From the start, it's obvious that Hanna is no ordinary girl. Not just because her father has spent her whole life training her up to be an assassin, but because she has extraordinary strength and is very smart. As the story goes along, it hints at how she got these superhuman powers and it isn't until toward the end that everything is explained. Needless to say, she is a force to be reckoned with.
A half dozen different countries are shown in this movie, and it does a convincing job of making use of the locations. It starts out in a remote part of Finland, then later she finds herself in Morocco, then in Berlin, and so on. It's all over the place. Part of the reason for this is that Hanna's sheltered upbringing failed to give her any true exposure to the outside world, so she's seeing all these places and things for the first time. She walks around looking completely bewildered by all the sights and sounds of these locations, but quickly snaps into action once the bad people show up.
The action scenes were very good in this, especially some of the fight fights. Eric Bana gets one scene where he takes down four different guys in a subway and it's all done in one continuous shot so it looked very realistic. There are a few foot chase sequences and some good stunts, too. Ronan does a great job with her fight scenes and she busts a few noggins, too. Her fights also came off as realistic and avoided the silly gravity-defying wire work you see too often in action movies these days. Instead of using video game style martial arts, she just punches and kicks the crap out of the bad guys. That's how it should be.

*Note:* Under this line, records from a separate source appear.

(** * Filler: filling missing values and outliers of table columns

    A shallow embedding of [src/filler.py] (class [Filler]) and of the part of
    the numeric engine (pandas [Series] and [DataFrame], [random.choices]) that
    the class calls.

    Numbers.  A cell of a numeric column is a float; here a cell is an exact
    rational or NaN ([None]).  Arithmetic on cells propagates NaN and every
    comparison with NaN is false, as in the engine.  Rounding and infinities
    are not modelled; the square root needed by [std] and the stream of
    uniform random numbers read by [choices] are parameters. *)

From Stdlib Require Import QArith Qround ZArith Lia.
From stdpp Require Import base option list gmap strings.

Local Open Scope Q_scope.

(** ** The numeric engine *)

Module Pandas.

(** A float: [None] is NaN. *)
Abbreviation cell := (option Q).
Definition NaN : cell := None.

(** A column of a table. *)
Abbreviation Series := (list (option Q)).

(** A table: named columns. *)
Abbreviation DataFrame := (gmap string (list (option Q))).

Definition Qltb (x y : Q) : bool := negb (Qle_bool y x).

Definition lift2 (f : Q → Q → Q) (a b : cell) : cell :=
  match a, b with
  | Some x, Some y => Some (f x y)
  | _, _ => None
  end.

Definition fadd : cell → cell → cell := lift2 Qplus.
Definition fsub : cell → cell → cell := lift2 Qminus.
Definition fmul : cell → cell → cell := lift2 Qmult.

(** [a < b] on floats: false as soon as one side is NaN. *)
Definition flt (a b : cell) : bool :=
  match a, b with
  | Some x, Some y => Qltb x y
  | _, _ => false
  end.

(** [s.isna()] *)
Definition isna (s : Series) : list bool :=
  map (λ x : cell, match x with None => true | Some _ => false end) s.

(** The present values of a column, in row order (what every aggregation
    below works on: [skipna=True], [dropna=True]). *)
Fixpoint dropna (s : Series) : list Q :=
  match s with
  | [] => []
  | Some x :: s' => x :: dropna s'
  | None :: s' => dropna s'
  end.

(** [mask.sum()], also the [size] of a selection by [mask]. *)
Fixpoint mask_sum (mask : list bool) : nat :=
  match mask with
  | [] => O
  | b :: mask' => (if b then 1 else 0)%nat + mask_sum mask'
  end.


Definition Qsum (l : list Q) : Q := foldr Qplus 0 l.

Definition Qnat (n : nat) : Q := inject_Z (Z.of_nat n).

(** [s.mean()]: NaN when no value is present. *)
Definition mean (s : Series) : cell :=
  match dropna s with
  | [] => None
  | xs => Some (Qsum xs / Qnat (length xs))
  end.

Saoirse Ronan is great in this movie because she can handle the physical action and the drama both quite well. She's a great actress and shows more promise with every role she takes on. Eric Bana is also good even though he doesn't have a lot to do, but he does get a couple of good fight scenes. Cate Blanchett, I hate to say, was not very good in this. She spoke with a horrible fake Southern accent that made her character seem a bit ridiculous. I just didn't buy her as the cold-hearted character she played. I happen to be a real Southerner and we don't all talk like that, you know?
The movie could have used less colorful villains and ditched the fake accents, but overall it wasn't boring or too over the top.